Pathophysiology of heart and circulation – Lecture 1 –
Hypertension and the vascular system
Anatomy and function
Anatomy artery
Inside to outside: endothelial cell internal elastic lamina
smooth muscle cell external elastic lamina adventitia
Vascular network
Circulation divided into 3 parts
1. Distribution/resistance: aorta large artery small artery arteriole
Aorta: pulse dampening and distribution
Large arteries: capable of constricting and dilation – but have no significant
role in the regulation of pressure and blood flow – distribution
Small arteries: distribute blood flow within the organ – distribution and
resistance
Arterioles: diameter <200 micrometer – resistance
Small arteries + arterioles primary resistance vessels. Innervated by
autonomic nerves and are richly endowed (voorzien) with receptors that bind
circulation hormones (echolamines, angiotensin II) which can alter vessel
diameter
2. Exchange: capillaries small venules
Capillaries: only endothelia cells and a basement membrane no smooth
muscle – exchange
Small venules: when capillaries join together they still have no smooth muscle
– exchange
Capillaries primary exchange vessels
3. Capacitance (most blood volume is found and regional blood volume is
regulated): large venules vein vena cava
Large venules: small venules converge now there
is smooth muscle – capable of dilating and
constricting – collection and capacitance
Vein: large venules conserve – capacitance
Vena cava: collection
Large venules + vein primary capacitance
vessels
Distribution of pressures and volumes
Pressure
Contraction of the heart pressure increases given
rise to systolic pressure (120 mm Hg)
Relaxation of the heart pressure decreases given rise to
diastolic pressure (80 mm Hg)
Pulse pressure = Psystolic – Pdistolic
, Mean aortic pressure (MAP) is 95 mm Hg and this decreases as the blood flow
further away from the heart because of energy is lost as heat
MAP = Pdiastolic + 1/3 (Psystolic – Pdiastolic)
Large arteries: blood pressure does not fall much because these vessels have low
resistance and therefore little loss of pressure energy
Small arteries and arterioles: large fall in blood pressure because these vessels have
high resistance
Capillaries: important that blood pressure is low otherwise large amounts of fluid
would leak through the capillaries causing tissue edema
Vena cava: blood pressure is close to 0
Blood pressure is affected by hydrostatic pressure
differences:
Everything below the heart: increase in hydrostatic
pressure
Everything above the heart: decrease in hydrostatic
pressure
Giraffe needs a very high blood pressure to compensate for
the highly negative hydrostatic pressure (because neck high
above the heart).
Organs that determine blood pressure:
Kidney: resorbs salts and water – affects volume of blood
Brain: nerve fibers that innervate various organs and blood vessels
Circulation hormones: affect the contractile blood vessels and inflammatory
factors
EQUATION: DeltaP = F (blood flow) * R (vascular resistance)
Blood flow is equal in the whole blood circulation
Vascular resistance refers to the resistance that must be overcome to push blood
through the circulatory system and create flow
P drops? More resistance
EQUATION: R = n (blood viscosity) * L (vessel length) / r^4 (vessel radius --
diameter)
The vascular diameter is very dynamic (dilate and contract)
Increase in vessel radius? Less resistance
Something to think about: capillaries have the smallest
diameter so why don’t they have the most resistance
instead of the small arteries and arterioles?

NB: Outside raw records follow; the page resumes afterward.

(** X18: the share view does not check that its first segment is an
    identifier: only the concatenated key counts.  Where the share view
    looks where the upload handler writes, a file uploaded under a name
    with a dash in it is also served when the part of the name before
    that dash is moved into the identifier segment. *)
Theorem stored_file_has_other_links cfg env request (fs fs' : gmap string (list byte))
    link pre post size date :
  same_directory cfg = true ->
  Py.nonempty (UPLOAD_FOLDER cfg) = true ->
  api_upload_file cfg env request fs
  = (Some (UploadJson true link (pre +:+ "-" +:+ post) size date, 200), fs') ->
  exists file,
    files_get "file" (files request) = Some file
    /\ serve_shared_file cfg fs' None (unique_id env +:+ "-" +:+ pre) post
       = Some (FileContent (stream file), 200).
Proof.
  intros Hsame Hd Hup.
  destruct (api_upload_file_200_inv _ _ _ _ _ _ _ _ _ Hup)
    as (file & Hf & _ & Hname & _ & Hfs).
  exists file. split; [exact Hf|].
  assert (slash_free (pre +:+ "-" +:+ post) = true) as Hsf
    by (rewrite Hname; apply secure_filename_slash_free).
  rewrite Hfs.
  exact (regrouped_segments_served cfg fs (unique_id env) pre post (stream file)
           Hsame Hd (unique_id_slash_free env) Hsf).
Qed.
(** * AriaDriver: the element-resolution and focus-verification engine

    A shallow embedding of [lib/index.js].  The class [AriaDriver] drives a
    page through a remote WebDriver session; every method is a sequence of
    awaited remote commands interleaved with warnings emitted on the
    instance's event channel.  The embedding keeps

    - the JavaScript values that flow through the constructor ([Value],
      objects as finite maps from property names to values),
    - the remote end as an interface ([WebDriver]) whose commands answer,
    - each method as a computation over the instance and a trace that
      records, in order, every command sent and every event emitted. *)

From Stdlib Require Import ZArith Ascii String.
From stdpp Require Import base option list strings gmap.

Local Open Scope Z_scope.
Local Open Scope string_scope.
Local Open Scope list_scope.

(** ** JavaScript values *)

(** Numbers are kept at their integral values: option values such as the
    patience are millisecond counts.  Strings are the UTF-8 bytes of their
    text. *)
Inductive Value :=
  | VUndefined
  | VNull
  | VBoolean (b : bool)
  | VNumber (n : Z)
  | VString (s : string).

#[global] Instance Value_eq_dec : EqDecision Value.
Proof. solve_decision. Defined.

(** An object used as a bag of options: own enumerable properties. *)
Abbreviation Object := (gmap string Value).

(** [o.k]: reading a property that is not there gives [undefined]. *)
Definition prop (o : Object) (k : string) : Value := default VUndefined (o !! k).

(** [Object.assign(target, ...sources)]: sources are copied left to right,
    later ones overwrite; a source that is [undefined] or [null] ([None])
    is skipped. *)
Definition Object_assign (target : Object) (sources : list (option Object)) : Object :=
  foldl (fun acc src => match src with Some o => o ∪ acc | None => acc end)
        target sources.

(** ** [parseInt(string, 10)] *)

Definition byte_is (c : ascii) (n : N) : bool := N.eqb (N_of_ascii c) n.

(** WhiteSpace and LineTerminator code points below U+0080. *)
Definition is_space1 (c : ascii) : bool :=
  let n := N_of_ascii c in
  (N.leb 9 n && N.leb n 13) || N.eqb n 32.

(** U+00A0, encoded on two bytes. *)
Definition is_space2 (c1 c2 : ascii) : bool :=
  byte_is c1 194 && byte_is c2 160.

This is because capillaries have many parallel
pathways resistance in parallel decreases
Volume
The greatest volume of blood is found in the venous part
Hypertension and the vascular system
Anatomy and function
Anatomy artery
Inside to outside: endothelial cell internal elastic lamina
smooth muscle cell external elastic lamina adventitia
Vascular network
Circulation divided into 3 parts
1. Distribution/resistance: aorta large artery small artery arteriole
Aorta: pulse dampening and distribution
Large arteries: capable of constricting and dilation – but have no significant
role in the regulation of pressure and blood flow – distribution
Small arteries: distribute blood flow within the organ – distribution and
resistance
Arterioles: diameter <200 micrometer – resistance
Small arteries + arterioles primary resistance vessels. Innervated by
autonomic nerves and are richly endowed (voorzien) with receptors that bind
circulation hormones (echolamines, angiotensin II) which can alter vessel
diameter
2. Exchange: capillaries small venules
Capillaries: only endothelia cells and a basement membrane no smooth
muscle – exchange
Small venules: when capillaries join together they still have no smooth muscle
– exchange
Capillaries primary exchange vessels
3. Capacitance (most blood volume is found and regional blood volume is
regulated): large venules vein vena cava
Large venules: small venules converge now there
is smooth muscle – capable of dilating and
constricting – collection and capacitance
Vein: large venules conserve – capacitance
Vena cava: collection
Large venules + vein primary capacitance
vessels
Distribution of pressures and volumes
Pressure
Contraction of the heart pressure increases given
rise to systolic pressure (120 mm Hg)
Relaxation of the heart pressure decreases given rise to
diastolic pressure (80 mm Hg)
Pulse pressure = Psystolic – Pdistolic
, Mean aortic pressure (MAP) is 95 mm Hg and this decreases as the blood flow
further away from the heart because of energy is lost as heat
MAP = Pdiastolic + 1/3 (Psystolic – Pdiastolic)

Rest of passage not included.